Assessing geoscience major learning objectives using a course-based undergraduate field research experience

Monday 4:30pm-6:00pm SERC Building - Atrium | Poster #32
Poster Session Part of Monday Poster Session


Phil Resor, Wesleyan University
Rachael Barlow, Wesleyan University
Tim Ku, Wesleyan University
Suzanne O'Connell, Wesleyan University
Dana Royer, Wesleyan University
Kim Diver, University of Michigan-Ann Arbor

A key question is how successful geoscience bachelor's degree programs are at building skills students require for future success. In Wesleyan University's Department of Earth and Environmental Sciences (E&ES) we created a novel course-based team-taught research capstone twenty years ago to help ensure that all students build a consistent set of skills.
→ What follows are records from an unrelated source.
(* ===== verification/EventProcessor.v ===== *)
(** * The event processor trait and its configuration ([crates/processors/src/lib.rs])

    [EventProcessor] is the trait the indexer dispatches events through, kept as
    a record of its methods. A method that can panic (most of them index the
    keys of the event) returns an [option], [None] being the panic. [process]
    acts on a store [W], which holds what the processors share: the storage, the
    cache and the provider. *)

From S2P Require Import Prelude Proto.

Record EventProcessorConfig : Type := mkConfig {
  namespaces : gset string;
  strict_model_reader : bool;
  historical_models : gset Felt;
  max_metadata_tasks : nat;
  models : gset string;
  external_contracts : bool;
  external_contract_whitelist : gset string;
  metadata_updates : bool;
  metadata_update_whitelist : gset Felt;
  metadata_update_blacklist : gset Felt;
  metadata_updates_only_at_head : bool;
  async_metadata_updates : bool
}.

Definition default_config : EventProcessorConfig :=
  mkConfig ∅ false ∅ 10 ∅ true ∅ true ∅ ∅ false false.

(** [set.is_empty()] *)
Definition set_is_empty {A} `{Countable A} (s : gset A) : bool := bool_decide (s = ∅).
(** [set.contains(x)] *)
Definition set_contains {A} `{Countable A} (x : A) (s : gset A) : bool := bool_decide (x ∈ s).

Section config.
Context (self : EventProcessorConfig).

Definition should_index (namespace name : string) : bool :=
  (set_is_empty (namespaces self) || set_contains namespace (namespaces self))
  && (set_is_empty (models self)
      || set_contains name (models self)
      || set_contains (namespace +:+ "-" +:+ name) (models self)).

Definition is_historical (selector : Felt) : bool := set_contains selector (historical_models self).

Definition should_index_external_contract (namespace instance_name : string) : bool :=
  (set_is_empty (namespaces self) || set_contains namespace (namespaces self))
  && (external_contracts self
      && (set_is_empty (external_contract_whitelist self)
          || set_contains instance_name (external_contract_whitelist self))).

Definition should_process_metadata_updates (contract_address : Felt) : bool :=
  if negb (metadata_updates self) then false
  else if set_contains contract_address (metadata_update_blacklist self) then false
  else if set_is_empty (metadata_update_whitelist self) then true
  else set_contains contract_address (metadata_update_whitelist self).
End config.

(** [EventKey] and [TaskId] are both [u64]. *)
#[global] Abbreviation EventKey := Z.
#[global] Abbreviation TaskId := Z.

Inductive IndexingMode : Type :=
| Historical
| Latest (key : EventKey).

#[global] Instance IndexingMode_eq_dec : EqDecision IndexingMode.
Proof. solve_decision. Defined.

(** The fields of the context that are not handles on shared state. *)
Record EventProcessorContext : Type := mkCtx {
  ctx_contract_address : Felt;
  ctx_block_number : Z;
  ctx_block_timestamp : Z;
  ctx_event_id : string;
  ctx_event : Event;
  ctx_config : EventProcessorConfig;
  ctx_is_at_head : bool
}.

Record EventProcessor (W E : Type) : Type := mkProcessor {
  event_key : string;
  validate : Event → bool;
  should_process : Event → EventProcessorConfig → bool;
  task_identifier : Event → option TaskId;
  task_dependencies : Event → option (list TaskId);
  indexing_mode : Event → EventProcessorConfig → option IndexingMode;
  process : EventProcessorContext → st W E unit
}.
Arguments mkProcessor {W E}.
Arguments event_key {W E}.
Arguments validate {W E}.
Arguments should_process {W E}.
Arguments task_identifier {W E}.
Arguments task_dependencies {W E}.
Arguments indexing_mode {W E}.
Arguments process {W E}.

(** The default methods of the trait. *)
Definition default_should_process (_ : Event) (_ : EventProcessorConfig) : bool := true.
Definition default_task_dependencies (_ : Event) : option (list TaskId) := Some [].
Definition default_indexing_mode (_ : Event) (_ : EventProcessorConfig) : option IndexingMode :=
  Some Historical.

(** ** Block and transaction processors, and the registry *)
Record BlockProcessor (W E : Type) : Type := mkBlockProcessor {
  get_block_number : string;
  block_process : Z → Z → st W E unit  (** block number, block timestamp *)
}.
Arguments mkBlockProcessor {W E}.
Arguments block_process {W E}.

Record TransactionProcessorContext (Tx : Type) : Type := mkTxCtx {
  tx_block_number : Z;
  tx_block_timestamp : Z;
  tx_hash : Felt;
  tx_content : Tx;
  tx_contract_addresses : gset Felt;
  tx_unique_models : gset Felt
}.
Arguments mkTxCtx {Tx}.
Arguments tx_block_number {Tx}.
Arguments tx_block_timestamp {Tx}.
Arguments tx_hash {Tx}.
Arguments tx_content {Tx}.
Arguments tx_contract_addresses {Tx}.
Arguments tx_unique_models {Tx}.

Definition EventProcessorMap (W E : Type) : Type := gmap Felt (list (EventProcessor W E)).

Record Processors (W E Tx : Type) : Type := mkProcessors {
  proc_block : list (BlockProcessor W E);
  proc_transaction : list (TransactionProcessorContext Tx → st W E unit);
  catch_all_event : EventProcessor W E;
  event_processors : gmap ContractType (EventProcessorMap W E)
}.
Arguments mkProcessors {W E Tx}.
Arguments proc_block {W E Tx}.
Arguments proc_transaction {W E Tx}.
Arguments catch_all_event {W E Tx}.
Arguments event_processors {W E Tx}.

(** [self.event_processors.get(&contract_type).unwrap()] *)
Definition get_event_processors {W E Tx} (self : Processors W E Tx) (contract_type : ContractType)
  : option (EventProcessorMap W E) := event_processors self !! contract_type.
Our primarily undergraduate department includes 7-8 faculty and graduates ~15 BA students and 2-3 MA students annually. The capstone experience has been a requirement for the E&ES major since 2005. In this capstone, student groups develop and present original research proposals during the fall semester. They then collectively gather data for each project on a multiday January fieldtrip. Finally, they analyze their data and deliver oral and written summaries of their results in the spring semester.

Since 2021 we have surveyed students and alumni to understand better student experience in the major and achievement of learning goals. Seniors (n=29) appreciated being able to do research from start to finish, hone presentation skills, and feel part of a community. However, some also noted redundancy with skills they developed in previous courses or independent research. Seniors (n=27) reported achievement in many department learning goals: conducting research (26%), understanding earth systems (19%), reading primary literature (15%), and communicating results (15%). Alumni (n=78) described the capstone course as one of the most memorable experiences of their college career: 87% indicated that it gave them skills they have used since graduation and 92% liked the course because it let them conduct research alongside classmates. Despite these positive survey results, the capstone receives lower than average student evaluations. We propose that these conflicting results might reflect student's negative perception of learning in the face of high cognitive load associated with original research tasks.